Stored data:
(** The job is traced before its state changes. *)
Definition change_state_effects (jp : positive) (job_id : JobIdentifier) (old_state new_state : JobState) data
  : result ServerData :=
  match old_state with
  | JOB_STATE_SUBMITTED =>
      match new_state with
      | JOB_STATE_RUNNING =>
          job_starts (data <| sd_context ::= with_job jp (fun j => j <| starting_time := time_of data |>) |>)
      | JOB_STATE_REJECTED =>
          let data := data <| nb_completed_jobs ::= Z.add 1 |> in
          xbt_assert (nb_completed_jobs data + nb_running_jobs data <=? nb_submitted_jobs data)
            "inconsistency: nb_completed_jobs + nb_running_jobs > nb_submitted_jobs";;
          data ← on_context (trace_job jp) data;
          Ok (data <| jobs_to_be_deleted ::= fun l => l ++ [job_id] |>)
      | _ => Err (Abort "Invalid requested job state modification: can only be running or rejected.")
      end
  | JOB_STATE_RUNNING =>
      match new_state with
      | JOB_STATE_COMPLETED_SUCCESSFULLY | JOB_STATE_COMPLETED_FAILED
      | JOB_STATE_COMPLETED_WALLTIME_REACHED | JOB_STATE_COMPLETED_KILLED =>
          let data := data <| sd_context ::=
                        with_job jp (fun j => j <| runtime := (time_of data - starting_time j)%Q |>) |> in
          data ← job_stops data;
          data ← on_context (trace_job jp) data;
          Ok (data <| jobs_to_be_deleted ::= fun l => l ++ [job_id] |>)
      | _ => Err (Abort "Can only change the state of a running job to completed")
      end
  | _ => Err (Abort "Can only change the state of a submitted or running job.")
  end.

Definition server_on_change_job_state data (m : Msg) : result ServerData :=
  match msg_data m with
  | NoData => null_data
  | ChangeJobStateMessage job_id job_state =>
      jp ← registered_job data job_id;
      j ← the_job (sd_context data) jp;
      new_state ← job_state_from_string job_state;
      data ← change_state_effects jp job_id (state j) new_state data;
      Ok (data <| sd_context ::= with_job jp (fun j => j <| state := new_state |>) |>)
  | _ => bad_cast
  end.

Definition server_on_to_job_msg data (m : Msg) : result ServerData :=
  match msg_data m with
  | NoData => null_data
  | ToJobMessage job_id text =>
      jp ← registered_job data job_id;
      Ok (data <| sd_context ::= with_job jp (fun j => j <| incoming_message_buffer ::= fun l => l ++ [text] |>) |>)
  | _ => bad_cast
  end.

Definition server_on_from_job_msg data (m : Msg) : result ServerData :=
  match msg_data m with
  | NoData => null_data
  | FromJobMessage job_id text =>
      jp ← job_at (c_workloads (sd_context data)) job_id;
      write (append_from_job_message (ji_to_string job_id) text) data
  | _ => bad_cast
  end.

Definition server_on_reject_job data (m : Msg) : result ServerData :=
  match msg_data m with
  | NoData => null_data
  | JobRejectedMessage job_id =>
      jp ← registered_job data job_id;
      j ← the_job (sd_context data) jp;
      xbt_assert (bool_decide (state j = JOB_STATE_SUBMITTED)) "Invalid rejection received";;
      let data := data <| sd_context ::= with_job jp (fun j => j <| state := JOB_STATE_REJECTED |>) |>
                       <| nb_completed_jobs ::= Z.add 1 |> in
      data ← on_context (trace_job jp) data;
      Ok (data <| jobs_to_be_deleted ::= fun l => l ++ [job_id] |>)
  | _ => bad_cast
  end.

Definition mark_kill (acc : list JobIdentifier * ServerData) (job_id : JobIdentifier)
  : result (list JobIdentifier * ServerData) :=
  let '(jobs_ids_to_kill, data) := acc in
  b ← job_is_registered (c_workloads (sd_context data)) job_id;
  xbt_assert b "Trying to kill a job that does not exist.";;
  jp ← job_at (c_workloads (sd_context data)) job_id;
  j ← the_job (sd_context data) jp;
  if kill_requested j then Ok acc
  else
    xbt_assert (bool_decide (state j = JOB_STATE_RUNNING) || is_complete j)
      "Invalid KILL_JOB: job_id refers to a job not being executed nor completed.";;
    Ok (jobs_ids_to_kill ++ [job_id],
        data <| sd_context ::= with_job jp (fun j => j <| kill_requested := true |>) |>).

Definition create_killer (jobs_ids : list JobIdentifier) data : ServerData :=
  data <| sd_context ::= fun c => (create_actor (killer_process jobs_ids JOB_STATE_COMPLETED_KILLED true) c).2 |>
       <| nb_killers ::= Z.add 1 |>.

Definition server_on_kill_jobs data (m : Msg) : result ServerData :=
  match msg_data m with
  | NoData => null_data
  | KillJobMessage jobs_ids =>
      '(jobs_ids_to_kill, data) ← foldM mark_kill ([], data) jobs_ids;
      Ok (if 0 <? Z.of_nat (length jobs_ids_to_kill) then create_killer jobs_ids_to_kill data else data)
  | _ => bad_cast
  end.

Definition server_on_call_me_later data (m : Msg) : result ServerData :=
  match msg_data m with
  | NoData => null_data
  | CallMeLaterMessage target_time =>
      xbt_assert (time_of data <?q target_time)%Q "You asked to be awaken in the past!";;
      master_machine (c_machines (sd_context data));;
      Ok (data <| sd_context ::= fun c => (create_actor (waiter_process target_time) c).2 |>
               <| nb_waiters ::= Z.add 1 |>)
  | _ => bad_cast
  end.

(** ** Executing a job *)

Definition check_sharing data (machine_id : Z) : result unit :=
  m ← machine_at (c_machines (sd_context data)) machine_id;
  let free := bool_decide (m_jobs_being_computed m = []) in
  (if has_role m roles.COMPUTE_NODE && negb (allow_compute_sharing (opts data))
   then xbt_assert free "time-sharing on compute machines is disabled" else Ok tt);;
  (if has_role m roles.STORAGE && negb (allow_storage_sharing (opts data))
   then xbt_assert free "time-sharing on storage machines is disabled" else Ok tt).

• About this exercise: Print out all the entries above exactly.

• Expected output:
(** The job is traced before its state changes. *)
Definition change_state_effects (jp : positive) (job_id : JobIdentifier) (old_state new_state : JobState) data
  : result ServerData :=
  match old_state with
  | JOB_STATE_SUBMITTED =>
      match new_state with
      | JOB_STATE_RUNNING =>
          job_starts (data <| sd_context ::= with_job jp (fun j => j <| starting_time := time_of data |>) |>)
      | JOB_STATE_REJECTED =>
          let data := data <| nb_completed_jobs ::= Z.add 1 |> in
          xbt_assert (nb_completed_jobs data + nb_running_jobs data <=? nb_submitted_jobs data)
            "inconsistency: nb_completed_jobs + nb_running_jobs > nb_submitted_jobs";;
          data ← on_context (trace_job jp) data;
          Ok (data <| jobs_to_be_deleted ::= fun l => l ++ [job_id] |>)
      | _ => Err (Abort "Invalid requested job state modification: can only be running or rejected.")
      end
  | JOB_STATE_RUNNING =>
      match new_state with
      | JOB_STATE_COMPLETED_SUCCESSFULLY | JOB_STATE_COMPLETED_FAILED
      | JOB_STATE_COMPLETED_WALLTIME_REACHED | JOB_STATE_COMPLETED_KILLED =>
          let data := data <| sd_context ::=
                        with_job jp (fun j => j <| runtime := (time_of data - starting_time j)%Q |>) |> in
          data ← job_stops data;
          data ← on_context (trace_job jp) data;
          Ok (data <| jobs_to_be_deleted ::= fun l => l ++ [job_id] |>)
      | _ => Err (Abort "Can only change the state of a running job to completed")
      end
  | _ => Err (Abort "Can only change the state of a submitted or running job.")
  end.

Definition server_on_change_job_state data (m : Msg) : result ServerData :=
  match msg_data m with
  | NoData => null_data
  | ChangeJobStateMessage job_id job_state =>
      jp ← registered_job data job_id;
      j ← the_job (sd_context data) jp;
      new_state ← job_state_from_string job_state;
      data ← change_state_effects jp job_id (state j) new_state data;
      Ok (data <| sd_context ::= with_job jp (fun j => j <| state := new_state |>) |>)
  | _ => bad_cast
  end.

Definition server_on_to_job_msg data (m : Msg) : result ServerData :=
  match msg_data m with
  | NoData => null_data
  | ToJobMessage job_id text =>
      jp ← registered_job data job_id;
      Ok (data <| sd_context ::= with_job jp (fun j => j <| incoming_message_buffer ::= fun l => l ++ [text] |>) |>)
  | _ => bad_cast
  end.

Definition server_on_from_job_msg data (m : Msg) : result ServerData :=
  match msg_data m with
  | NoData => null_data
  | FromJobMessage job_id text =>
      jp ← job_at (c_workloads (sd_context data)) job_id;
      write (append_from_job_message (ji_to_string job_id) text) data
  | _ => bad_cast
  end.

Definition server_on_reject_job data (m : Msg) : result ServerData :=
  match msg_data m with
  | NoData => null_data
  | JobRejectedMessage job_id =>
      jp ← registered_job data job_id;
      j ← the_job (sd_context data) jp;
      xbt_assert (bool_decide (state j = JOB_STATE_SUBMITTED)) "Invalid rejection received";;
      let data := data <| sd_context ::= with_job jp (fun j => j <| state := JOB_STATE_REJECTED |>) |>
                       <| nb_completed_jobs ::= Z.add 1 |> in
      data ← on_context (trace_job jp) data;
      Ok (data <| jobs_to_be_deleted ::= fun l => l ++ [job_id] |>)
  | _ => bad_cast
  end.

Definition mark_kill (acc : list JobIdentifier * ServerData) (job_id : JobIdentifier)
  : result (list JobIdentifier * ServerData) :=
  let '(jobs_ids_to_kill, data) := acc in
  b ← job_is_registered (c_workloads (sd_context data)) job_id;
  xbt_assert b "Trying to kill a job that does not exist.";;
  jp ← job_at (c_workloads (sd_context data)) job_id;
  j ← the_job (sd_context data) jp;
  if kill_requested j then Ok acc
  else
    xbt_assert (bool_decide (state j = JOB_STATE_RUNNING) || is_complete j)
      "Invalid KILL_JOB: job_id refers to a job not being executed nor completed.";;
    Ok (jobs_ids_to_kill ++ [job_id],
        data <| sd_context ::= with_job jp (fun j => j <| kill_requested := true |>) |>).

Definition create_killer (jobs_ids : list JobIdentifier) data : ServerData :=
  data <| sd_context ::= fun c => (create_actor (killer_process jobs_ids JOB_STATE_COMPLETED_KILLED true) c).2 |>
       <| nb_killers ::= Z.add 1 |>.

Definition server_on_kill_jobs data (m : Msg) : result ServerData :=
  match msg_data m with
  | NoData => null_data
  | KillJobMessage jobs_ids =>
      '(jobs_ids_to_kill, data) ← foldM mark_kill ([], data) jobs_ids;
      Ok (if 0 <? Z.of_nat (length jobs_ids_to_kill) then create_killer jobs_ids_to_kill data else data)
  | _ => bad_cast
  end.

Definition server_on_call_me_later data (m : Msg) : result ServerData :=
  match msg_data m with
  | NoData => null_data
  | CallMeLaterMessage target_time =>
      xbt_assert (time_of data <?q target_time)%Q "You asked to be awaken in the past!";;
      master_machine (c_machines (sd_context data));;
      Ok (data <| sd_context ::= fun c => (create_actor (waiter_process target_time) c).2 |>
               <| nb_waiters ::= Z.add 1 |>)
  | _ => bad_cast
  end.

(** ** Executing a job *)

Definition check_sharing data (machine_id : Z) : result unit :=
  m ← machine_at (c_machines (sd_context data)) machine_id;
  let free := bool_decide (m_jobs_being_computed m = []) in
  (if has_role m roles.COMPUTE_NODE && negb (allow_compute_sharing (opts data))
   then xbt_assert free "time-sharing on compute machines is disabled" else Ok tt);;
  (if has_role m roles.STORAGE && negb (allow_storage_sharing (opts data))
   then xbt_assert free "time-sharing on storage machines is disabled" else Ok tt).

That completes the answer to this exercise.